Puisque chaque malade est particulier, il importe de l’appréhender dans sa normativité propre.
La visée (vision) éthique du soin peut être alors conçue comme un souci de trouver la voie qui aide
une personne malade à accéder à un nouvel état d’équilibre où elle devrait pouvoir retrouver toutes
ses potentialités.
L’activité clinique pourrait alors être comprise comme une activité de « Re-Possibilisation » et pas
seulement une activité visant à un retour à une quelconque norme physiologique antérieure.
2/ L’action clinique et la démarche herméneutique comprise comme l’interprétation des discours et
des plaintes des malades) .
L’anamnèse « centrée patient » est déterminante pour cette interprétation
-
Quel est le style de vie du patient ?
A quoi l’existence du patient s’est-elle destinée jusqu’alors ?
quels sont les conflits/tensions dans son existence ?
comment le patient engage-t-il son corps et son esprit dans cet affrontement (situation) ?
comment aménage-t-il son temps et son espace vital dans cette confrontation (situation) ?
de quelle manière met-il son existence en jeu au travers de la maladie ?
quelles modifications du réseau social sont survenues à cette occasion ?
Cette exploration nous ouvre la voie d’une meilleure compréhension des relations qui existent
entre la vulnérabilité du malade et l’attention de la narration que fait le malade lors de
l’élaboration d’un projet de soin qui réponde au plus près à sa souffrance.

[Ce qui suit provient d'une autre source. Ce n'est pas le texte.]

(** An offset [dd.hh:mm:ss] is the days, hours, minutes and seconds, and one second
    more for every ten days: the loop reads the first digit a second time. *)
Theorem full_offset_reads_twice {MT : Mktime} d1 d0 h1 h0 m1 m0 s1 s0 :
  Forall (fun c => is_digit c = true) [d1; d0; h1; h0; m1; m0; s1; s0] ->
  let v := digit_value in
  checkDateFormat [d1; d0; "."%char; h1; h0; ":"%char; m1; m0; ":"%char; s1; s0] =
    Ok (0, to_string ((10 * v d1 + v d0) * 86400 + (10 * v h1 + v h0) * 3600 + (10 * v m1 + v m0) * 60 + (10 * v s1 + v s0) + v d1)).
Proof.
  intros H. rewrite !Forall_cons in H. destruct H as (Hd1 & Hd0 & Hh1 & Hh0 & Hm1 & Hm0 & Hs1 & Hs0 & _). cbv zeta.
  assert (forall c, is_digit c = true -> 0 <= digit_value c <= 9) as Hv.
  { intros c Hc. unfold digit_value, is_digit in *. apply andb_true_iff in Hc as [H1 H2]. apply Z.leb_le in H1, H2. lia. }
  unfold checkDateFormat, isInteger. cbn [forallb]. change (is_digit ".") with false. rewrite andb_false_l, !andb_false_r.
  cbn [last]. rewrite digit_no_unit by done. cbn [length Nat.ltb Nat.leb forallb lookup list_lookup from_option].
  cbn [negb andb]. cbn [rev app read_offset]. rewrite Hs0. cbn [negb]. unfold places. cbn [read_places tail].
  change (Ascii.eqb ":" ":") with true. change (Ascii.eqb "." ".") with true.
  rewrite Hs1, Hm0, Hm1, Hh0, Hh1, Hd0, Hd1. cbv iota beta. rewrite Hd1. cbn [negb read_places tail mbind res_bind].
  fold (digit_value s0) (digit_value s1) (digit_value m0) (digit_value m1) (digit_value h0) (digit_value h1) (digit_value d0) (digit_value d1).
  pose proof (Hv _ Hs0). pose proof (Hv _ Hs1). pose proof (Hv _ Hm0). pose proof (Hv _ Hm1).
  pose proof (Hv _ Hh0). pose proof (Hv _ Hh1). pose proof (Hv _ Hd0). pose proof (Hv _ Hd1).
  match goal with |- context [to_string ?a] => set (x := a) end. rewrite rstrcpy_fits.
  - f_equal. f_equal. f_equal. unfold x. lia.
  - assert (length (to_string x) < 12)%nat; [|lia]. apply int_fits. int_bounds. unfold x. lia.
Qed.

Lemma full_offset_reads_twice_witness :
  checkDateFormat (MT := utc_epoch) (lit "12.00:00:00") = Ok (0, to_string (12 * 86400 + 1)).
Proof.
  apply (full_offset_reads_twice (MT := utc_epoch) "1" "2" "0" "0" "0" "0" "0" "0").
  repeat (apply Forall_cons_2; [reflexivity|]). apply Forall_nil_2.
Defined.

(** A date from 2038 to 2106, whose seconds since the epoch are no [int], is converted
    to a negative number. *)
Theorem date_after_2038 {MT : Mktime} s :
  length s = 19%nat -> full_date s = true ->
  let z := mktime (atoi (slice s 0 4)) (atoi (slice s 5 2)) (atoi (slice s 8 2))
             (atoi (slice s 11 2)) (atoi (slice s 14 2)) (atoi (slice s 17 2)) in
  2 ^ 31 <= z < 2 ^ 32 -> checkDateFormat s = Ok (0, to_string (z - 2 ^ 32)) /\ z - 2 ^ 32 < 0.
Proof.
  intros Hl Hf z Hz. split; [|lia].
  do 19 (destruct s as [|? s]; [done|]). destruct s as [|? s]; [|done].
  pose proof Hf as Hf'. unfold full_date in Hf'. cbn [forallb lookup list_lookup from_option fst snd] in Hf'.
  rewrite !andb_true_iff, !bool_decide_eq_true in Hf'. destruct Hf' as [Hd Hs].
  unfold checkDateFormat. rewrite Hl. change (19 <? 19)%nat with false. cbn [andb]. rewrite Hf.
  destruct Hs as (Hs4 & _). injection Hs4 as ->.
  match goal with |- context [isInteger ?x] => assert (isInteger x = false) as -> end.
  { unfold isInteger. cbn [forallb]. change (is_digit "-") with false. by rewrite andb_false_l, !andb_false_r. }
  cbn [last]. rewrite digit_no_unit by tauto. unfold localToUnixTime, print_uint_as_int. fold z.
  assert (to_int (z mod 2 ^ 32) = z - 2 ^ 32) as ->.
  { rewrite Z.mod_small by lia. unfold to_int. replace (z + 2 ^ 31) with (z - 2 ^ 31 + 1 * 2 ^ 32) by lia.
    rewrite Z.mod_add, Z.mod_small by lia. lia. }
  rewrite rstrcpy_fits; [done|]. assert (length (to_string (z - 2 ^ 32)) < 12)%nat; [|unfold TIME_LEN; lia].
  apply int_fits. int_bounds. lia.
Qed.

Lemma date_after_2038_witness :
  let mt : Mktime := fun _ _ _ _ _ _ => 2145916800 + 31536000 in
  checkDateFormat (MT := mt) (lit "2039-01-01.00:00:00") = Ok (0, to_string (2145916800 + 31536000 - 2 ^ 32)) /\
  2145916800 + 31536000 - 2 ^ 32 < 0.
Proof.
  cbv zeta. apply (date_after_2038 (MT := fun _ _ _ _ _ _ => 2145916800 + 31536000) (lit "2039-01-01.00:00:00")).
  - reflexivity.
  - vm_compute. reflexivity.
  - unfold mktime. lia.
Defined.

(** An offset in minutes and seconds is not added to the current time, as one with a unit
    is: the rule ends at once. *)
Example until_offset_is_absolute :
  convertDateFormat (MT := utc_epoch) (lit "20:40") (lit "1000000") = Ok (0, lit "1240") /\
  convertDateFormat (MT := utc_epoch) (lit "1240s") (lit "1000000") = Ok (0, lit "1001240").
Proof. split; vm_compute; reflexivity. Qed.

(** A directive that is not known leaves the next time empty, and the rule is scheduled
    for it. *)
Example unknown_directive :
  exists kv, update_entry_for_repeat (MT := utc_epoch) 1000 (lit "10s EVERY DAY") (lit "5") 0 = Ok (ruleExecMod kv, lit "10s EVERY DAY") /\
    getValByKey kv RULE_EXE_TIME_KW = Ok (Some []).
Proof. eexists. split; vm_compute; reflexivity. Qed.

(** The counted directives do not fit the field of a rule when the numbers are large. *)
Example counted_directive_overruns :
  update_entry_for_repeat (MT := utc_epoch) 1000 (lit "100000s REPEAT UNTIL SUCCESS OR 100000 TIMES") (lit "5") (-1) = Throw Eundef.
Proof. vm_compute. reflexivity. Qed.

L’écoute « centrée patient », est une écoute attentive et sensible de la narration du malade ( voir
la fiche sur le care) c’est-à-dire de la manière dont il se constitue comme sujet de sa propre histoire
accompagnée d’une écoute du langage du corps. Ces éléments sont déterminants et permettent
de percevoir comment l’identité du patient est affectée par la maladie.
Cette dernière est souvent racontée comme une expérience au cours de laquelle le malade est
délogé de l’image qu’il a de lui-même avec un sentiment de vulnérabilité, de perte de sens et de
perte de l’estime de soi.
La démarche narrative ne consiste pas seulement à inscrire la maladie dans l’histoire du malade
mais à explorer en quoi le projet de soin implique la transformation de la temporalité que le
patient aura à vivre dans l’avenir
Les trois registres langagiers de l’ « agir médical »
1/ Les moments langagiers de la relation clinique ou de la décision médicale centrée patient :
Les deux faces du phénomène morbide : le versant existentiel et le versant physiopathologique
déterminent deux niveaux anthropologiques de la relation médecin-malade.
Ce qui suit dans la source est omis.